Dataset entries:

##########

(** *** Whole operations *)
Abbreviation create_zone := (dynect_create_zone customer_name user_name password endpoint masters contact_nickname tsig_key_name).
Abbreviation delete_zone := (dynect_delete_zone customer_name user_name password endpoint).
Abbreviation create_body := (create_body customer_name user_name password endpoint masters contact_nickname tsig_key_name).
Abbreviation delete_body := (delete_body customer_name user_name password endpoint).
Definition existing (u : string) (e : dyn_error) : option (D unit) :=
  match e with
  | Client _ _ msgs =>
      Some (let! exists_ := other (let? l := iter msgs in target_exists l) in
            if exists_ then request "PUT" u (Some data) ;;; ret tt else raise e)
  | _ => None
  end.
#[local] Instance sends_creation u : Sends 24 (try_except (request "POST" u (Some data) ;;; ret tt) (existing u)).
Proof.
  apply (sends_weaken ((12 + 0) + 12)); [|lia]. apply sends_try_except; [apply _|].
  intros [c st msgs| |] m' [= <-]. apply (sends_weaken (0 + (12 + 0))); [|lia].
  apply sends_bind; [apply _|]. intros []; [apply _|]. eapply sends_weaken; [apply _|lia].
Qed.
#[local] Instance sends_create_body name : Sends 36 (create_body name).
Proof. apply (sends_weaken (24 + (12 + 0))); [|lia]. apply sends_bind; [apply sends_creation|intros; apply _]. Qed.
#[local] Instance sends_delete_body name : Sends 12 (delete_body name).
Proof.
  unfold Dynect.delete_body. apply (sends_weaken ((12 + 0) + 0)); [|lia]. apply sends_try_except; [apply _|].
  intros [c st msgs| |] m' E; try done. destruct (st =? 404)%Z; [|done]. injection E as <-. apply _.
Qed.
Lemma in_session_sends n (m : D unit) r s' : Sends n m -> in_session customer_name user_name password endpoint m = (r, s') ->
  sincere s' /\ length (sent s') <= n + 12.
Proof.
  intros Hm E. assert (Hb : Sends (n + (12 + 0)) (m ;;; logout customer_name user_name password endpoint)) by apply _.
  destruct (Hb _ _ _ E new_sincere) as (H1 & l & H2 & H3). split; [done|]. rewrite H2. cbn in *. lia.
Qed.
Lemma in_session_Ok (m : D unit) s' : in_session customer_name user_name password endpoint m = (Ok tt, s') ->
  exists s1 v s2, m new_client = (Ok tt, s1) /\ request "DELETE" "/Session" None s1 = (Ok v, s2) /\ s' = set_token None s2.
Proof.
  intros ([] & s1 & H1 & (v & s2 & H2 & H3)%bind_Ok)%bind_Ok. exists s1, v, s2. by injection H3 as <-.
Qed.
Lemma harmless_no_credentials d : harmless d -> d <> Some creds.
Proof. unfold harmless, zone_data, credentials, activation. intros [->|[->| ->]]; done. Qed.
Lemma extends n {A} (m : D A) s r s' : Sends n m -> m s = (r, s') -> sincere s -> sincere s' /\ sent s `prefix_of` sent s'.
Proof. intros Hm E Hs. destruct (Hm _ _ _ E Hs) as (H1 & l & H2 & _). split; [done|]. by exists l. Qed.
Lemma try_except_Ok {A} (m : D A) h s a s' : try_except m h s = (Ok a, s') ->
  m s = (Ok a, s') \/ exists e k s1, m s = (Raise e, s1) /\ h e = Some k /\ k s1 = (Ok a, s').
Proof.
  unfold try_except. destruct (m s) as [[b|e] s1]; [by left|].
  destruct (h e) as [k|] eqn:E; [|done]. intros Hk. right. by exists e, k, s1.
Qed.
(** The zone is there after [s]: created, or updated after the refusal of its creation. *)
Definition zone_taken (name : string) (s : client) : Prop :=
  exists v, last_request "POST" (secondary name) (Some data) v s \/
    last_request "PUT" (secondary name) (Some data) v s /\
    exists st msgs l s0, refused st msgs s0 /\ iter msgs = Ok l /\ target_exists l = Ok true /\ sent s0 `prefix_of` sent s.
Lemma create_body_Ok name s s' : sincere s -> create_body name s = (Ok tt, s') ->
  exists s1 v, zone_taken name s1 /\ last_request "PUT" (secondary name) (Some activation) v s' /\ sent s1 `prefix_of` sent s'.
Proof.
  intros Hs ([] & s1 & H1 & (v & s2 & H2 & E2)%bind_Ok)%bind_Ok. injection E2 as <-.
  exists s1, v. split; [|split; [by apply request_by_Ok in H2|]].
  - apply try_except_Ok in H1 as [(v1 & s3 & H1 & E)%bind_Ok|(e & k & s3 & H1 & Hk & H3)].
    + injection E as <-. exists v1. left. by apply request_by_Ok in H1.
    + apply bind_Raise in H1 as [H1|(v1 & s4 & _ & E)]; [|by inversion E].
      destruct e as [c st msgs| |]; [|done..]. injection Hk as <-.
      destruct (extends 12 _ _ _ _ (sends_post _) H1 Hs) as [Hs3 _].
      apply request_refuses in H1. apply bind_Ok in H3 as (b & s4 & H3 & H4).
      unfold other in H3. destruct (rbind (iter msgs) _) as [b'|e] eqn:Eb in H3; [|by inversion H3]. injection H3 as -> <-.
      destruct b; [|by inversion H4]. apply bind_Ok in H4 as (v1 & s4 & H4 & E). injection E as <-.
      destruct (iter msgs) as [l|] eqn:El; [|done]. exists v1. right. split; [by apply request_by_Ok in H4|].
      exists st, msgs, l, s3. split_and!; try done. by apply (extends 12 _ _ _ _ (sends_put _) H4 Hs3).
  - destruct (extends 24 _ _ _ _ (sends_creation _) H1 Hs) as [Hs1 _].
    by apply (extends 12 _ _ _ _ (sends_activate _) H2 Hs1).
Qed.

##########

**Activity**. For the lines above, output exactly those from the line containing "destruct (extends 12" through the line containing "- destruct (extends", and skip the others.

**Written reply**.
      destruct (extends 12 _ _ _ _ (sends_post _) H1 Hs) as [Hs3 _].
      apply request_refuses in H1. apply bind_Ok in H3 as (b & s4 & H3 & H4).
      unfold other in H3. destruct (rbind (iter msgs) _) as [b'|e] eqn:Eb in H3; [|by inversion H3]. injection H3 as -> <-.
      destruct b; [|by inversion H4]. apply bind_Ok in H4 as (v1 & s4 & H4 & E). injection E as <-.
      destruct (iter msgs) as [l|] eqn:El; [|done]. exists v1. right. split; [by apply request_by_Ok in H4|].
      exists st, msgs, l, s3. split_and!; try done. by apply (extends 12 _ _ _ _ (sends_put _) H4 Hs3).
  - destruct (extends 24 _ _ _ _ (sends_creation _) H1 Hs) as [Hs1 _].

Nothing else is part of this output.